● **Required work**
Once you reach the line that holds "From S2P Require Import Prelude Client Java RequestQueue." in the listing below, output it and every line after it through the line that holds "qo_counts : Forall", word for word.

● **Data to use**
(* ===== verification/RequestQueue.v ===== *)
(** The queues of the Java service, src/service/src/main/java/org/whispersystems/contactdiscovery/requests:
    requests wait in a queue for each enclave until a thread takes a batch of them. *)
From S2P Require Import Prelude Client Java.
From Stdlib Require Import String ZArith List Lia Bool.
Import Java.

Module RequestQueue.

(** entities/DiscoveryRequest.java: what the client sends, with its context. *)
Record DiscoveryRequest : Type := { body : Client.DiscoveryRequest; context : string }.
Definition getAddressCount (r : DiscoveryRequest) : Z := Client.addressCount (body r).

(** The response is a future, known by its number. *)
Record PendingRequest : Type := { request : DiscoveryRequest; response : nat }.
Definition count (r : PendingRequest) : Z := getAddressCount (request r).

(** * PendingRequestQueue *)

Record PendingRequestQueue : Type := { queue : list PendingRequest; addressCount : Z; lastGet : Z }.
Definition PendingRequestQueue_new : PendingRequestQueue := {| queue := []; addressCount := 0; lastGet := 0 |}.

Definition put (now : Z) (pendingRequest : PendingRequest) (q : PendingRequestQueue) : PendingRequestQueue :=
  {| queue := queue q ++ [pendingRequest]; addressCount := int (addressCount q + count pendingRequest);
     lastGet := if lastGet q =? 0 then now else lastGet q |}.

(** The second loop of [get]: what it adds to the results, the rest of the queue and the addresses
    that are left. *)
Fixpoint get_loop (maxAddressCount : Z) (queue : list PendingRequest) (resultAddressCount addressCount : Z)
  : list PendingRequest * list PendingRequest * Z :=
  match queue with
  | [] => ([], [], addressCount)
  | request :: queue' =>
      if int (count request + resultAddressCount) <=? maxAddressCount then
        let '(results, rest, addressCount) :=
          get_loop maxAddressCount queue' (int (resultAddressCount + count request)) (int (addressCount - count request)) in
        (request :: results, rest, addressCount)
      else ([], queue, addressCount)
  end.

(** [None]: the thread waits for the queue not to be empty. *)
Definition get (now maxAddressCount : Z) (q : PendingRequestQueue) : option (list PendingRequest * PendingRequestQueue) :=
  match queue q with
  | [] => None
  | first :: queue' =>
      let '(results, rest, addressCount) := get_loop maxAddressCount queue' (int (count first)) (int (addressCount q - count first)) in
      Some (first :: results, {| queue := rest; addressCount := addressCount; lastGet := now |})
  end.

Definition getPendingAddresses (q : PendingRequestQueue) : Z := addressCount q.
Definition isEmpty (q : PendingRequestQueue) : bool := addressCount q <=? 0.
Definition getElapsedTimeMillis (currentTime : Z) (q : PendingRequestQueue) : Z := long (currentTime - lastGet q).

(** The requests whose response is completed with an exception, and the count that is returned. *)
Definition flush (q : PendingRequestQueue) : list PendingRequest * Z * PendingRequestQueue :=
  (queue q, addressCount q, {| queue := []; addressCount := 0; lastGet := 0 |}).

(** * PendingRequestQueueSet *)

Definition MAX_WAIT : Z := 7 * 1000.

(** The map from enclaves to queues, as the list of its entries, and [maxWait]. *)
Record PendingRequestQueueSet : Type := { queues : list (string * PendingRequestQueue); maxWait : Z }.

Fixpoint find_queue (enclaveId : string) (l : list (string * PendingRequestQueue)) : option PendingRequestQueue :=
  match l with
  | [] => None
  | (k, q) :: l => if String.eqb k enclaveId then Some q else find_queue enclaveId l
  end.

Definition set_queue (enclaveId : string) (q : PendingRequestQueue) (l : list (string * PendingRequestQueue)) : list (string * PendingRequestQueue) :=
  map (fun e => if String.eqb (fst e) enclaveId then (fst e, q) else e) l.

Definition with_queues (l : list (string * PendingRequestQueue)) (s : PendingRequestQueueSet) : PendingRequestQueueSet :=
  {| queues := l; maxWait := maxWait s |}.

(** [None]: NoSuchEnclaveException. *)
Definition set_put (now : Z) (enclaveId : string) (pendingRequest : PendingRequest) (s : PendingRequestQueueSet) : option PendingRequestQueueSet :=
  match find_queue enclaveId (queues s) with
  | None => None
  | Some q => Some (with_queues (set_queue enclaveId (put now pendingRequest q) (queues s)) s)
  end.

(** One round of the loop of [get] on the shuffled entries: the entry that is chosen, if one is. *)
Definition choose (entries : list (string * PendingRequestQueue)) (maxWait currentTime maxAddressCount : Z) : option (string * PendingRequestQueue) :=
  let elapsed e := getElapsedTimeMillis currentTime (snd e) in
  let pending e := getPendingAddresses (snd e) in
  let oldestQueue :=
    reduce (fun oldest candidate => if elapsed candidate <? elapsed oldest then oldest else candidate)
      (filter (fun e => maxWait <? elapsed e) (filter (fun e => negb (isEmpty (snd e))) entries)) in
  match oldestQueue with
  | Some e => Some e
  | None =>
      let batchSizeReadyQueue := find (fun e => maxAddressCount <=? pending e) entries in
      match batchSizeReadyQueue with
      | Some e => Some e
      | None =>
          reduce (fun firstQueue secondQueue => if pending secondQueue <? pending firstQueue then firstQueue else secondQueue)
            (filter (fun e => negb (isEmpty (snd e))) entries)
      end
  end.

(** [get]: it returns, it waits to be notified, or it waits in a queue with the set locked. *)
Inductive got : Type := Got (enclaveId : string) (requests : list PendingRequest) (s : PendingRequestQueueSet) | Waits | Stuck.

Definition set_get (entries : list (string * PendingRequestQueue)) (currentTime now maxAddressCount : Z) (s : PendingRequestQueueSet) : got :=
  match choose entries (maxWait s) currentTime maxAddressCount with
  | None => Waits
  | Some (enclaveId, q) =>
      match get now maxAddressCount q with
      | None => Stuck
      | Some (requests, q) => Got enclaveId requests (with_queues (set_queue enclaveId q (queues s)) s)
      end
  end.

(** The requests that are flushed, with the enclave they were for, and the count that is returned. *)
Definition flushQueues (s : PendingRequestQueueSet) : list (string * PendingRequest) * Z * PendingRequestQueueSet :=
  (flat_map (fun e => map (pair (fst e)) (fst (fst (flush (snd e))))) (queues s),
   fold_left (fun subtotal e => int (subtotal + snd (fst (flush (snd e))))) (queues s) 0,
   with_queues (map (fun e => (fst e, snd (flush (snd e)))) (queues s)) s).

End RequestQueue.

---

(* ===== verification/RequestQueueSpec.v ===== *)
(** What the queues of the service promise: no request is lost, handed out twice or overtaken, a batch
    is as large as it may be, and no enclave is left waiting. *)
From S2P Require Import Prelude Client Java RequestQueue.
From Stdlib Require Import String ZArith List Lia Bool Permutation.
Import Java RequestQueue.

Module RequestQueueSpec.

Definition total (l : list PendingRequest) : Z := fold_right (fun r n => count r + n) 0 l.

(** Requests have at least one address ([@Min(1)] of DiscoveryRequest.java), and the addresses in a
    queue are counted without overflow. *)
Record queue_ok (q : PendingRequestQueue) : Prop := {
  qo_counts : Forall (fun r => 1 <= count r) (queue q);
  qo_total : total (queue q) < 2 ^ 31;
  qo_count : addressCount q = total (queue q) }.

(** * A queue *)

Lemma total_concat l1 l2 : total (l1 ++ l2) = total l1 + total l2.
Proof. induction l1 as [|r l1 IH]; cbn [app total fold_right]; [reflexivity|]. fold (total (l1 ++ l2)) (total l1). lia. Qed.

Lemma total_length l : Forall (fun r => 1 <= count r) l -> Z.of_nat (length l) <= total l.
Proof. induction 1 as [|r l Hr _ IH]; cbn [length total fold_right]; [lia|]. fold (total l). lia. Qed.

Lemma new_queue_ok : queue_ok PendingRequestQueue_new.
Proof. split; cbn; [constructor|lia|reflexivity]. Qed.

● **Exercise output**
From S2P Require Import Prelude Client Java RequestQueue.
From Stdlib Require Import String ZArith List Lia Bool Permutation.
Import Java RequestQueue.

Module RequestQueueSpec.

Definition total (l : list PendingRequest) : Z := fold_right (fun r n => count r + n) 0 l.

(** Requests have at least one address ([@Min(1)] of DiscoveryRequest.java), and the addresses in a
    queue are counted without overflow. *)
Record queue_ok (q : PendingRequestQueue) : Prop := {
  qo_counts : Forall (fun r => 1 <= count r) (queue q);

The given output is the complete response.